Nothing below is to be printed except the lines between the line holding "(** What a signer" and the line holding "(** The signers", inclusive, each exactly as it appears.

Records contained in a dataset

┄┄┄┄┄┄

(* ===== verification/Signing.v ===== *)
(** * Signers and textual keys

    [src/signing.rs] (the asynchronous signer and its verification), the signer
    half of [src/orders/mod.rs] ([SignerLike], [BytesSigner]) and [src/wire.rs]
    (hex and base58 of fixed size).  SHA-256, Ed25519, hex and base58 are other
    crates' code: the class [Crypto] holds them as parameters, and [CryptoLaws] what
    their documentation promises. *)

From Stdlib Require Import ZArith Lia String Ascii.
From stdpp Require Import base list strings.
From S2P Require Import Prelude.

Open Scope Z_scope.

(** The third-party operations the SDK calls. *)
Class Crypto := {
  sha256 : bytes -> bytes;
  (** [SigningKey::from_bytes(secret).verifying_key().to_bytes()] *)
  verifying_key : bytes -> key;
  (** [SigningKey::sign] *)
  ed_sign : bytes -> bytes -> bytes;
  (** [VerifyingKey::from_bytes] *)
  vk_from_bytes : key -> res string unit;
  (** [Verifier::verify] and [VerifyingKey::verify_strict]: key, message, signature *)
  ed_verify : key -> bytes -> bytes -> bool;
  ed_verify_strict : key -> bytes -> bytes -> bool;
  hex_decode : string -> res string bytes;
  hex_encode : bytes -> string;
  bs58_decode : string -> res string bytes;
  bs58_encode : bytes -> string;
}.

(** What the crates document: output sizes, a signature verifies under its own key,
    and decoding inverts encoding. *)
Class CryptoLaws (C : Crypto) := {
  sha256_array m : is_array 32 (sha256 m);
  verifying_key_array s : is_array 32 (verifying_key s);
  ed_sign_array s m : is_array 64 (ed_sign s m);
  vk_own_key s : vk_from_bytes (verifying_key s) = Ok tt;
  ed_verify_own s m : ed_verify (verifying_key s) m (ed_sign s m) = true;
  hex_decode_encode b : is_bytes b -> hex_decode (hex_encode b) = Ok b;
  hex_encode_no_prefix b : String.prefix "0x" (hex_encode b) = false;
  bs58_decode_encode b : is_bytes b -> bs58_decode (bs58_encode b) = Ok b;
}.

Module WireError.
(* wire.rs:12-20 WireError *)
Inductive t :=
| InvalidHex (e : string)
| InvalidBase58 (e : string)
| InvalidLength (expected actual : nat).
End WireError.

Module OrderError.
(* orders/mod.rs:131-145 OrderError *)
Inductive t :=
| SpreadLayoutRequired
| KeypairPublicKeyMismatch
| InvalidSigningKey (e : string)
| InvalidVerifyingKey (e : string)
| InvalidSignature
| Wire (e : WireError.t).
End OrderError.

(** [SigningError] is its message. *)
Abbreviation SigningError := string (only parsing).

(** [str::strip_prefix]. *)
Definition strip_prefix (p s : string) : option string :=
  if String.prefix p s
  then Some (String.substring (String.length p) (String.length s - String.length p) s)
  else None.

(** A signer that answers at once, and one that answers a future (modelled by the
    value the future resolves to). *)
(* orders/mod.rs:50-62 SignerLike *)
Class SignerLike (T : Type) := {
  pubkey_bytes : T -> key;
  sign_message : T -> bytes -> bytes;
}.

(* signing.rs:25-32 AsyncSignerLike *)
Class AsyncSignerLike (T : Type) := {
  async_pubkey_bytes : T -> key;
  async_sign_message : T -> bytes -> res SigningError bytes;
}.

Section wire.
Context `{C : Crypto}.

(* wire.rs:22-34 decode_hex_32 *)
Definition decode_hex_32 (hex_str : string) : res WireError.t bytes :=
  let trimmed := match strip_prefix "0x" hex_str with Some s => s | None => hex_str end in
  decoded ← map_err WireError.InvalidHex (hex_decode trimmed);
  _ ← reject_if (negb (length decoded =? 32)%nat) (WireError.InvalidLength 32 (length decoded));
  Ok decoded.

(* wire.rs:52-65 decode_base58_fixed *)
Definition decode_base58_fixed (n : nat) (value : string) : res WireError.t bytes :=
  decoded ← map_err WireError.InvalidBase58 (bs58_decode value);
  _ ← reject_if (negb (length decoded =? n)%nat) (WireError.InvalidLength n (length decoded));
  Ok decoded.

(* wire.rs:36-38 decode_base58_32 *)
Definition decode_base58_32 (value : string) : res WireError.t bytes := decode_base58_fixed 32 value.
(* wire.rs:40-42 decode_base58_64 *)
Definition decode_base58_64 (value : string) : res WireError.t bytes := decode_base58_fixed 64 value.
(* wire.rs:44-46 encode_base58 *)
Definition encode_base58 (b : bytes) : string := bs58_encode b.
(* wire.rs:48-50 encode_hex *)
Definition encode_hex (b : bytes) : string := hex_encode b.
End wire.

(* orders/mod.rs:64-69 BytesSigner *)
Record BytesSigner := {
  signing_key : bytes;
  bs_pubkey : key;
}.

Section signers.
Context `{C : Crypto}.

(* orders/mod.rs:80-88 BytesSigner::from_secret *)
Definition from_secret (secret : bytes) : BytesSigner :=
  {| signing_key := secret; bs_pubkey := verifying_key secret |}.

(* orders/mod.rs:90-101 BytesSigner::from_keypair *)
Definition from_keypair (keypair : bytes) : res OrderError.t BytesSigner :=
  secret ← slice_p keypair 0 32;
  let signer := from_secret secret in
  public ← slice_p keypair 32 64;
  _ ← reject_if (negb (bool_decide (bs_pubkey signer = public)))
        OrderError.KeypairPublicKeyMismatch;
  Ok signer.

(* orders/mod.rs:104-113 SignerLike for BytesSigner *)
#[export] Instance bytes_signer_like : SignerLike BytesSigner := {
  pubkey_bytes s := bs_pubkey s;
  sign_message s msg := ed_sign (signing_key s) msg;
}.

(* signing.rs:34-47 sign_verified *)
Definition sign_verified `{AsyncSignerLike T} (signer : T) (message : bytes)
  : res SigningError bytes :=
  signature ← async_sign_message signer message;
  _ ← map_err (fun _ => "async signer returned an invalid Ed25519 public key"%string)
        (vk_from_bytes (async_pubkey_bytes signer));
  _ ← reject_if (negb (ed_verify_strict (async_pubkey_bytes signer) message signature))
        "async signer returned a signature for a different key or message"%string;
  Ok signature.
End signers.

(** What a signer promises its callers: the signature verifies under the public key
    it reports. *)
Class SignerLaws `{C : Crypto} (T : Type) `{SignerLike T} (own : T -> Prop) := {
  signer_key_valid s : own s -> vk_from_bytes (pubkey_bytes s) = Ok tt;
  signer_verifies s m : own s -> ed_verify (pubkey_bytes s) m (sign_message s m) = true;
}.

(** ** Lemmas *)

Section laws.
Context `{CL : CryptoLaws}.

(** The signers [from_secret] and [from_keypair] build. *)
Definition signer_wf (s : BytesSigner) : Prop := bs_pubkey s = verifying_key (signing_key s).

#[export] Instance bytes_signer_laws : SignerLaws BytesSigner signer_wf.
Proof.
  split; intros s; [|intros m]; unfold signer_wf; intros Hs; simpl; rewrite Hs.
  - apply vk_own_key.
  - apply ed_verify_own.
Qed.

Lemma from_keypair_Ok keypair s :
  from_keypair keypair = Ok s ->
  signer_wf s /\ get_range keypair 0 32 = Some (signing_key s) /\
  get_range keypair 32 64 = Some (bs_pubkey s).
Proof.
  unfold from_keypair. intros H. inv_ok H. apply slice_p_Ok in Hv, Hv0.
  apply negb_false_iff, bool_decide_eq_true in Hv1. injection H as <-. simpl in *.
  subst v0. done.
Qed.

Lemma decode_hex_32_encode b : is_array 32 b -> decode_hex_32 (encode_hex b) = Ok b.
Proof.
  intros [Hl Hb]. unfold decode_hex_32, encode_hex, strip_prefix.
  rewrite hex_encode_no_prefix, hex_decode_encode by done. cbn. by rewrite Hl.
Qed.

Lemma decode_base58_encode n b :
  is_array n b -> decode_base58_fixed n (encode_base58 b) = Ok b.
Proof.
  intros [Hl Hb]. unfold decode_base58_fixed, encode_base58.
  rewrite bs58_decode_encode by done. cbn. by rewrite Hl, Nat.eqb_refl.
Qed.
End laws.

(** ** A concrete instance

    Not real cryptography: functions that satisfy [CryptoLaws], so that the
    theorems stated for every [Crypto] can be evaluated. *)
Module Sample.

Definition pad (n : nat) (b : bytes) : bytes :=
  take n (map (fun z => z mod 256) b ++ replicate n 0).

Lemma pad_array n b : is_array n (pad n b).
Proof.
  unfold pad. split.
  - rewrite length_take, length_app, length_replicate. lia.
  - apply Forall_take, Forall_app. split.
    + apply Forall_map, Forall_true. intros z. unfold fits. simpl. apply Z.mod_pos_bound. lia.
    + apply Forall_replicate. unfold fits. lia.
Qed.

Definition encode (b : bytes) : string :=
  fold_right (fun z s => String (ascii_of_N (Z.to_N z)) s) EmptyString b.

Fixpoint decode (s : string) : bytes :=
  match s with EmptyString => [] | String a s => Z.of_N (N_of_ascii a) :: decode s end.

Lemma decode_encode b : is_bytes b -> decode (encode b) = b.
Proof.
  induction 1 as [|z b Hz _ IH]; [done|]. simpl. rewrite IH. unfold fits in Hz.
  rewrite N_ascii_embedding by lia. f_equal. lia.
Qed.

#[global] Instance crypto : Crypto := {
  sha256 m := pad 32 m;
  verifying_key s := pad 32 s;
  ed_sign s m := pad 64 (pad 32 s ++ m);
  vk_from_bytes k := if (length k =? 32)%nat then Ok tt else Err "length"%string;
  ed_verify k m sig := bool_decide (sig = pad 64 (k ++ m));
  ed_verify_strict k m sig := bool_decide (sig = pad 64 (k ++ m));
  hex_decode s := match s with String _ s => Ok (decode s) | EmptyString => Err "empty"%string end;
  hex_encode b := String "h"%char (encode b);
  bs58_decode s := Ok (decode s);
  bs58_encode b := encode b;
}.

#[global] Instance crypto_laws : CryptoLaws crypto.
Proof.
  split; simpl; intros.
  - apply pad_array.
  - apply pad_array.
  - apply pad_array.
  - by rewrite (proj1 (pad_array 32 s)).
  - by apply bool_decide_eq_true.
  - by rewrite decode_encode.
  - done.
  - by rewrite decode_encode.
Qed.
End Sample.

┄┄┄┄┄┄

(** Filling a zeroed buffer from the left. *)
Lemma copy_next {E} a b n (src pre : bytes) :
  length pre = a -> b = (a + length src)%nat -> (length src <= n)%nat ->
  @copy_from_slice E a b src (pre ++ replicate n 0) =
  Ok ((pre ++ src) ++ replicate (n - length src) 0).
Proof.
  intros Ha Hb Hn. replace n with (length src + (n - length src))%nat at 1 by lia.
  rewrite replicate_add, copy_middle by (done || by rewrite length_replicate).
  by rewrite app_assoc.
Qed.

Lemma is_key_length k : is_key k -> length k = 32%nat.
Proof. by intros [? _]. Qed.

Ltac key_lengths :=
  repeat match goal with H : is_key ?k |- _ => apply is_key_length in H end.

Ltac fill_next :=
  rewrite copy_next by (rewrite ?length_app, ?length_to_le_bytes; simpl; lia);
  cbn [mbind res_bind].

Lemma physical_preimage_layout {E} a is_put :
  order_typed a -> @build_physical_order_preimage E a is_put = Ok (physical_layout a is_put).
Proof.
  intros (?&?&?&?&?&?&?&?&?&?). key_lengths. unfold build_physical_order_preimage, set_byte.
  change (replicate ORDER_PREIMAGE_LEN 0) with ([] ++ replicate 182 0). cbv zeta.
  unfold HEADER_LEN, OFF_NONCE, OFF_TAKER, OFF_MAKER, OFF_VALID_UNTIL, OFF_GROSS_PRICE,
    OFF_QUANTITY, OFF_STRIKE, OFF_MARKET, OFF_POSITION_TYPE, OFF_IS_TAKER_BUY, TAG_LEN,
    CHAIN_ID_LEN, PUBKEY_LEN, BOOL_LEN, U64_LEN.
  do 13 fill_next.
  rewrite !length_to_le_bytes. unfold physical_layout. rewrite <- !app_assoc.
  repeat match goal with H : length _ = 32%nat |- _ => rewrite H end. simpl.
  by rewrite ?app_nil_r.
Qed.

┄┄┄┄┄┄

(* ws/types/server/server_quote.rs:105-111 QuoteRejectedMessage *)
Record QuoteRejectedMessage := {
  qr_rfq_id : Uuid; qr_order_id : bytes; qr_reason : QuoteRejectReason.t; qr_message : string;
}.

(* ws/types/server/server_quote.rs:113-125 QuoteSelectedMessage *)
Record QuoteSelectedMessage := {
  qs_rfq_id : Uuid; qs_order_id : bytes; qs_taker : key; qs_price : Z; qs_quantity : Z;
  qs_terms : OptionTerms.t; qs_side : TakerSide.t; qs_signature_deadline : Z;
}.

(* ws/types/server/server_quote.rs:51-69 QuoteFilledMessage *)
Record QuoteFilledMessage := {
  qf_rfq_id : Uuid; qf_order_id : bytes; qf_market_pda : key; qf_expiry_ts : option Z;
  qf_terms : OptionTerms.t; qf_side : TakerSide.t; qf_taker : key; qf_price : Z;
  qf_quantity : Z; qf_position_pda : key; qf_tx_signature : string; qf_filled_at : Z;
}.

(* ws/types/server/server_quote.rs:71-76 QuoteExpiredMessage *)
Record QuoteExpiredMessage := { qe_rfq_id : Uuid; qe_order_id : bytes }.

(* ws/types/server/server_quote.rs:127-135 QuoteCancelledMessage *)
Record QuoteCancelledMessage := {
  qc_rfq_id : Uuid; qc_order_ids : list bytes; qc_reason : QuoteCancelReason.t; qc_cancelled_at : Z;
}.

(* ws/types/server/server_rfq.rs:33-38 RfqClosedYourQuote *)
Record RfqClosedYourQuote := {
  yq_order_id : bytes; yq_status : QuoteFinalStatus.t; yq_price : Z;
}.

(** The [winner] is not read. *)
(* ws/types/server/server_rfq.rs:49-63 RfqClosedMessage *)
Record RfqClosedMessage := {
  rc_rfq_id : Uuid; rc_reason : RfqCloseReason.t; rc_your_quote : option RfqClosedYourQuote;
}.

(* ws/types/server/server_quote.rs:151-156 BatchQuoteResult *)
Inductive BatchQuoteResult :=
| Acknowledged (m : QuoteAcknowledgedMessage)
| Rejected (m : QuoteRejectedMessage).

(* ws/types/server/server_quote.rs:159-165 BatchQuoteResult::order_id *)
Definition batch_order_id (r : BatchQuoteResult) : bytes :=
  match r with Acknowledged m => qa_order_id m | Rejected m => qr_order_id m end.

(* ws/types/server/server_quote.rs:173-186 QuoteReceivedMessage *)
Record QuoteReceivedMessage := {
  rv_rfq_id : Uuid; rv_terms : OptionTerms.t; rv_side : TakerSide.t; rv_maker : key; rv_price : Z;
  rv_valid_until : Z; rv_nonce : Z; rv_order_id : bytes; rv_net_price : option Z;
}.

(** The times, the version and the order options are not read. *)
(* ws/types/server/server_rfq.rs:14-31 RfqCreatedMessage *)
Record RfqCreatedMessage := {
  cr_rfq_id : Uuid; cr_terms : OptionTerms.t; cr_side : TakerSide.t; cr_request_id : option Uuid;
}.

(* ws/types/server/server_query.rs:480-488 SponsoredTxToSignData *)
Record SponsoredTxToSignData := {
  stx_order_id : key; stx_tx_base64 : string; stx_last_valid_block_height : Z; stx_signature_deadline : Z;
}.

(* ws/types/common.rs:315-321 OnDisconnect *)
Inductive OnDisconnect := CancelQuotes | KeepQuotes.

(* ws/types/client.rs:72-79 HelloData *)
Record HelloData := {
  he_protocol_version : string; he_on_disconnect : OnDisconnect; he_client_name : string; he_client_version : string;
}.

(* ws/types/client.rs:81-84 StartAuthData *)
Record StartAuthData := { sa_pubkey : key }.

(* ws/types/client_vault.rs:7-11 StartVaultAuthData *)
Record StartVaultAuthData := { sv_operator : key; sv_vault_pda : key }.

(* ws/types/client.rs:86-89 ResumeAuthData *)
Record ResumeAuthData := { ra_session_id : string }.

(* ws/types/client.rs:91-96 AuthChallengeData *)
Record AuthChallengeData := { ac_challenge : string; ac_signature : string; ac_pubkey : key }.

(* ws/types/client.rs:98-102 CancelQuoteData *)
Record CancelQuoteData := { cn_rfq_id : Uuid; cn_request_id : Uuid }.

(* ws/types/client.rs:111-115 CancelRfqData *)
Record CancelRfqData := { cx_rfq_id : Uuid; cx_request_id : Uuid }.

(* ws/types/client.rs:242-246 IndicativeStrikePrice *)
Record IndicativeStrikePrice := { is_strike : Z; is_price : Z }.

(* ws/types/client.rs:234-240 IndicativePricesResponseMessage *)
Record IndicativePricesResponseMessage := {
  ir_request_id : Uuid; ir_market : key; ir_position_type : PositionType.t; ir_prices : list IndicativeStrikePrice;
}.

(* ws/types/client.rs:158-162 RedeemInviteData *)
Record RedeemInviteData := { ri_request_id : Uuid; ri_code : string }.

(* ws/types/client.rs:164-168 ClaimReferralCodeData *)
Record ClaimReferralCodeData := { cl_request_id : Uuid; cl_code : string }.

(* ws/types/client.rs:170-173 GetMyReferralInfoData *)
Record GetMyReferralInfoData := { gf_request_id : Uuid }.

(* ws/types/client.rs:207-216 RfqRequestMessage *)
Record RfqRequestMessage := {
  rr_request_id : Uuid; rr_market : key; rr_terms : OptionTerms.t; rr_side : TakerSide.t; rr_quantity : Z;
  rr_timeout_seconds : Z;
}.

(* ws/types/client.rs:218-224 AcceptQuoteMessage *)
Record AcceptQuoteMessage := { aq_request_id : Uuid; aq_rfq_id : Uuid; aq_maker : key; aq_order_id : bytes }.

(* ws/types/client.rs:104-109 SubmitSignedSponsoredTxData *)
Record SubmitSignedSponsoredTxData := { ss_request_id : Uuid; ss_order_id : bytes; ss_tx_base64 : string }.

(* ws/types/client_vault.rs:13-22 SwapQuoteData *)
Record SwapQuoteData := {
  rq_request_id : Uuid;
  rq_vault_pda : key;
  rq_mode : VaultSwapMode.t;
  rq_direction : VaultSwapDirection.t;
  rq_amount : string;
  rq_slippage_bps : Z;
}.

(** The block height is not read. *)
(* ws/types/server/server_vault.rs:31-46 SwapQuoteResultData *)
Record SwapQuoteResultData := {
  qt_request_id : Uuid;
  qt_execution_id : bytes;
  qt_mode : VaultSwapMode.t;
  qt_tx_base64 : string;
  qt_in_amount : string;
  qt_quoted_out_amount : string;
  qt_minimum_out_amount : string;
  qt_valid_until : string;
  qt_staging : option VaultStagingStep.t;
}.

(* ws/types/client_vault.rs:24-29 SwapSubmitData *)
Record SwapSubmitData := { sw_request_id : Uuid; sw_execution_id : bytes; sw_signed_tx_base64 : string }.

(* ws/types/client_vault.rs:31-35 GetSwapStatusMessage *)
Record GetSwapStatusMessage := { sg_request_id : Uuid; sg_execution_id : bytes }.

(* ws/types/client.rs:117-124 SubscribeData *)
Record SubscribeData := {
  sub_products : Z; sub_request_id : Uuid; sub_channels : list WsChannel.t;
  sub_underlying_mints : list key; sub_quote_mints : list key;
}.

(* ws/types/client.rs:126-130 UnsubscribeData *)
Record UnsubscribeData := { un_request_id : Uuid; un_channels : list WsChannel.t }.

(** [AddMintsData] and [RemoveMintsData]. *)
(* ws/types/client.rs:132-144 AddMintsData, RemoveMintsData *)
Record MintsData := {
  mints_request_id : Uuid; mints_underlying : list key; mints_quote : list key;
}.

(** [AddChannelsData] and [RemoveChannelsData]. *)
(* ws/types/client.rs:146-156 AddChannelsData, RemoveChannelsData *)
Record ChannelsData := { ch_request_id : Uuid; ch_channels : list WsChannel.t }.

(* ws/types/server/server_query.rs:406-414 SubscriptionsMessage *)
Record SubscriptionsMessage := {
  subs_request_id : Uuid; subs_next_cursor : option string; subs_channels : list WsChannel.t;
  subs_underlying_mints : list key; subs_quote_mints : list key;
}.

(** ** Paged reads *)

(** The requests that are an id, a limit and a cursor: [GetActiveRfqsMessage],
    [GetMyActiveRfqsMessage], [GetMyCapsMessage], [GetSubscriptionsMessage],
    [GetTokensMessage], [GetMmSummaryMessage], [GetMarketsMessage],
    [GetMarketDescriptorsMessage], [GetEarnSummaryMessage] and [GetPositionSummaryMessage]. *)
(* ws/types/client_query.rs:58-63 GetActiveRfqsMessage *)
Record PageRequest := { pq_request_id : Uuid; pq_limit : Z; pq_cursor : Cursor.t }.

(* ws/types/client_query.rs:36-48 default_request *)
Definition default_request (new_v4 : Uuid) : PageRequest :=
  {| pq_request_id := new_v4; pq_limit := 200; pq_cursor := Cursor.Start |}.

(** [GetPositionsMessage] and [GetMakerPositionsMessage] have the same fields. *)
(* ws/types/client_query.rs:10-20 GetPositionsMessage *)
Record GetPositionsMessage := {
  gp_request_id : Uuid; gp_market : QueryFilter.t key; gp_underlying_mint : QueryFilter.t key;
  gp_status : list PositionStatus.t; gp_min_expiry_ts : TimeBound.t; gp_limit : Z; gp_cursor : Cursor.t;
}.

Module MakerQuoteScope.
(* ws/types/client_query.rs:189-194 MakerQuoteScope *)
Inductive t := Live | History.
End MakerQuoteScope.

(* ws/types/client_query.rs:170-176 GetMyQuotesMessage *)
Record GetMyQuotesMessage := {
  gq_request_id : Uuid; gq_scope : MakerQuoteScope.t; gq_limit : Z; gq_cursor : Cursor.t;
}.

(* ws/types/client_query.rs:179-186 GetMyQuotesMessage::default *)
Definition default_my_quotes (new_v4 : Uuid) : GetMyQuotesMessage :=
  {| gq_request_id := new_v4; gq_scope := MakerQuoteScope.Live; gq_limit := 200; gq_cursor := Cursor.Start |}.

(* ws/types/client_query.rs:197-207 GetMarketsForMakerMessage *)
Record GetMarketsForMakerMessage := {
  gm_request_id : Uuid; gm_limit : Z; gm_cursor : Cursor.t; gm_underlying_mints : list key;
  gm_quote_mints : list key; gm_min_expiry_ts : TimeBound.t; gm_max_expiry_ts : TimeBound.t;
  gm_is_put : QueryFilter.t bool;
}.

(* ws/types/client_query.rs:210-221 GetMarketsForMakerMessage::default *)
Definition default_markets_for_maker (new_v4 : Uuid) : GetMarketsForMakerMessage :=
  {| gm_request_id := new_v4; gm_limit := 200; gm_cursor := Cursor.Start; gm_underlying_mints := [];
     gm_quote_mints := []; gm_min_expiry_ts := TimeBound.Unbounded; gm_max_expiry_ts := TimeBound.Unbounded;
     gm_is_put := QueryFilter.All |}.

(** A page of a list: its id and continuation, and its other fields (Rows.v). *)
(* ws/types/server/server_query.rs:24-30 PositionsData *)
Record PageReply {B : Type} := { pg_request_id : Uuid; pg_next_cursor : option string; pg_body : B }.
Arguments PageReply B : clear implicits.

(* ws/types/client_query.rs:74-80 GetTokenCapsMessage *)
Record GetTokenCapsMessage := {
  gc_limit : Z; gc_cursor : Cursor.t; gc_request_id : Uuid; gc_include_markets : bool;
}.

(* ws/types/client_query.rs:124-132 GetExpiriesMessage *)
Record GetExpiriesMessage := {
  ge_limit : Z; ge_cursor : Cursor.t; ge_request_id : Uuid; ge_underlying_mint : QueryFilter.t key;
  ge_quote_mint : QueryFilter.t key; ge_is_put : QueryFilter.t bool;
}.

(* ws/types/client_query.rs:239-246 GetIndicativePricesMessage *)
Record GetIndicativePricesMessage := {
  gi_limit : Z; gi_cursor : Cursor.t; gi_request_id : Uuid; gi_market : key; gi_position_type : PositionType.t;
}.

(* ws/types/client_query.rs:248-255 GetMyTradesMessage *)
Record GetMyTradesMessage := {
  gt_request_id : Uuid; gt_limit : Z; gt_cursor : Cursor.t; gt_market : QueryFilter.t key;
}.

┄┄┄┄┄┄

» **PROBLEM SOLUTION**
(** What a signer promises its callers: the signature verifies under the public key
    it reports. *)
Class SignerLaws `{C : Crypto} (T : Type) `{SignerLike T} (own : T -> Prop) := {
  signer_key_valid s : own s -> vk_from_bytes (pubkey_bytes s) = Ok tt;
  signer_verifies s m : own s -> ed_verify (pubkey_bytes s) m (sign_message s m) = true;
}.

(** ** Lemmas *)

Section laws.
Context `{CL : CryptoLaws}.

(** The signers [from_secret] and [from_keypair] build. *)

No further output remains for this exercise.